[Dataset entries]
(** C4. On a non-empty population of a single-objective unconstrained
    problem, [champion(tol)] returns an index [i] of the population whose
    first fitness component is minimal: no individual has a strictly
    smaller one, and it is less than or equal to that of every
    individual it can be compared with (every one, when no fitness is
    NaN). The population is not modified. *)
Theorem champion_unconstrained_minimal tol p :
  pop_inv p → m_ID p ≠ [] →
  get_nobj (m_prob p) = 1 →
  get_nec (m_prob p) = 0 → get_nic (m_prob p) = 0 →
  ∃ i a, champion tol p = (Ok i, p) ∧ i < length (m_ID p) ∧
    objective p i = Some a ∧
    ∀ j b, objective p j = Some b →
      dlt b a = false ∧
      (is_nan a = false → is_nan b = false → dle a b = true).
Proof.
  intros Hinv Hne Hnobj Hnec Hnic.
  pose proof (single_objective_fitness p) as Hone.
  rewrite champion_unfold, (pop_inv_aligned p Hinv). simpl.
  destruct (m_ID p) as [|id ids] eqn:HID; [done|]. simpl length.
  unfold get_nc. rewrite Hnobj, Hnec, Hnic. simpl.
  set (n := S (length ids)) in *.
  set (comp := fun idx1 idx2 => vec_lt (m_f p !!! idx1) (m_f p !!! idx2)).
  assert (Hcomp : ∀ i j a b, i < n → j < n →
            objective p i = Some a → objective p j = Some b →
            comp i j = dlt a b).
  { intros i j a b Hi Hj Ha Hb. unfold comp.
    destruct (Hone i Hinv Hnobj Hnec Hnic Hi) as (a' & _ & -> & Ha').
    destruct (Hone j Hinv Hnobj Hnec Hnic Hj) as (b' & _ & -> & Hb').
    rewrite vec_lt_singleton. congruence. }
  destruct (min_element_from_minimal comp (fun i => i < n)) with
    (rest := seq 1 (length ids)) (s := 0) as (_ & Hin & Hmin).
  - intros i Hi. destruct (Hone i Hinv Hnobj Hnec Hnic Hi) as (a & _ & _ & Ha).
    rewrite (Hcomp i i a a) by done. apply dlt_irrefl.
  - intros i j k Hi Hj Hk.
    destruct (Hone i Hinv Hnobj Hnec Hnic Hi) as (a & _ & _ & Ha).
    destruct (Hone j Hinv Hnobj Hnec Hnic Hj) as (b & _ & _ & Hb).
    destruct (Hone k Hinv Hnobj Hnec Hnic Hk) as (c & _ & _ & Hc).
    rewrite (Hcomp i j a b), (Hcomp j k b c), (Hcomp i k a c) by done.
    apply dlt_trans.
  - unfold n. lia.
  - apply Forall_forall. intros i Hi. apply elem_of_seq in Hi. unfold n. lia.
  - set (r := min_element_from comp 0 (seq 1 (length ids))) in *.
    assert (Hr : r < n).
    { change (0 :: seq 1 (length ids)) with (seq 0 n) in Hin.
      apply elem_of_seq in Hin. lia. }
    destruct (Hone r Hinv Hnobj Hnec Hnic Hr) as (a & _ & _ & Ha).
    exists r, a. split; [done|]. split; [done|]. split; [done|].
    intros j b Hb.
    assert (Hj : j < n).
    { unfold objective in Hb. destruct (m_f p !! j) eqn:Hlk; [|done].
      apply lookup_lt_Some in Hlk. destruct Hinv as (_ & Hf & _).
      rewrite Hf, HID in Hlk. done. }
    assert (Hlt : dlt b a = false).
    { rewrite <- (Hcomp j r b a) by done. apply Hmin.
      change (0 :: seq 1 (length ids)) with (seq 0 n).
      apply elem_of_seq. lia. }
    split; [done|]. intros Hna Hnb. by apply dle_of_not_dlt.
Qed.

→ **DIRECTIONS FOR THIS TASK**: Reproduce each of the records word for word.

→ **EXERCISE RESULT**:
(** C4. On a non-empty population of a single-objective unconstrained
    problem, [champion(tol)] returns an index [i] of the population whose
    first fitness component is minimal: no individual has a strictly
    smaller one, and it is less than or equal to that of every
    individual it can be compared with (every one, when no fitness is
    NaN). The population is not modified. *)
Theorem champion_unconstrained_minimal tol p :
  pop_inv p → m_ID p ≠ [] →
  get_nobj (m_prob p) = 1 →
  get_nec (m_prob p) = 0 → get_nic (m_prob p) = 0 →
  ∃ i a, champion tol p = (Ok i, p) ∧ i < length (m_ID p) ∧
    objective p i = Some a ∧
    ∀ j b, objective p j = Some b →
      dlt b a = false ∧
      (is_nan a = false → is_nan b = false → dle a b = true).
Proof.
  intros Hinv Hne Hnobj Hnec Hnic.
  pose proof (single_objective_fitness p) as Hone.
  rewrite champion_unfold, (pop_inv_aligned p Hinv). simpl.
  destruct (m_ID p) as [|id ids] eqn:HID; [done|]. simpl length.
  unfold get_nc. rewrite Hnobj, Hnec, Hnic. simpl.
  set (n := S (length ids)) in *.
  set (comp := fun idx1 idx2 => vec_lt (m_f p !!! idx1) (m_f p !!! idx2)).
  assert (Hcomp : ∀ i j a b, i < n → j < n →
            objective p i = Some a → objective p j = Some b →
            comp i j = dlt a b).
  { intros i j a b Hi Hj Ha Hb. unfold comp.
    destruct (Hone i Hinv Hnobj Hnec Hnic Hi) as (a' & _ & -> & Ha').
    destruct (Hone j Hinv Hnobj Hnec Hnic Hj) as (b' & _ & -> & Hb').
    rewrite vec_lt_singleton. congruence. }
  destruct (min_element_from_minimal comp (fun i => i < n)) with
    (rest := seq 1 (length ids)) (s := 0) as (_ & Hin & Hmin).
  - intros i Hi. destruct (Hone i Hinv Hnobj Hnec Hnic Hi) as (a & _ & _ & Ha).
    rewrite (Hcomp i i a a) by done. apply dlt_irrefl.
  - intros i j k Hi Hj Hk.
    destruct (Hone i Hinv Hnobj Hnec Hnic Hi) as (a & _ & _ & Ha).
    destruct (Hone j Hinv Hnobj Hnec Hnic Hj) as (b & _ & _ & Hb).
    destruct (Hone k Hinv Hnobj Hnec Hnic Hk) as (c & _ & _ & Hc).
    rewrite (Hcomp i j a b), (Hcomp j k b c), (Hcomp i k a c) by done.
    apply dlt_trans.
  - unfold n. lia.
  - apply Forall_forall. intros i Hi. apply elem_of_seq in Hi. unfold n. lia.
  - set (r := min_element_from comp 0 (seq 1 (length ids))) in *.
    assert (Hr : r < n).
    { change (0 :: seq 1 (length ids)) with (seq 0 n) in Hin.
      apply elem_of_seq in Hin. lia. }
    destruct (Hone r Hinv Hnobj Hnec Hnic Hr) as (a & _ & _ & Ha).
    exists r, a. split; [done|]. split; [done|]. split; [done|].
    intros j b Hb.
    assert (Hj : j < n).
    { unfold objective in Hb. destruct (m_f p !! j) eqn:Hlk; [|done].
      apply lookup_lt_Some in Hlk. destruct Hinv as (_ & Hf & _).
      rewrite Hf, HID in Hlk. done. }
    assert (Hlt : dlt b a = false).
    { rewrite <- (Hcomp j r b a) by done. apply Hmin.
      change (0 :: seq 1 (length ids)) with (seq 0 n).
      apply elem_of_seq. lia. }
    split; [done|]. intros Hna Hnb. by apply dle_of_not_dlt.
Qed.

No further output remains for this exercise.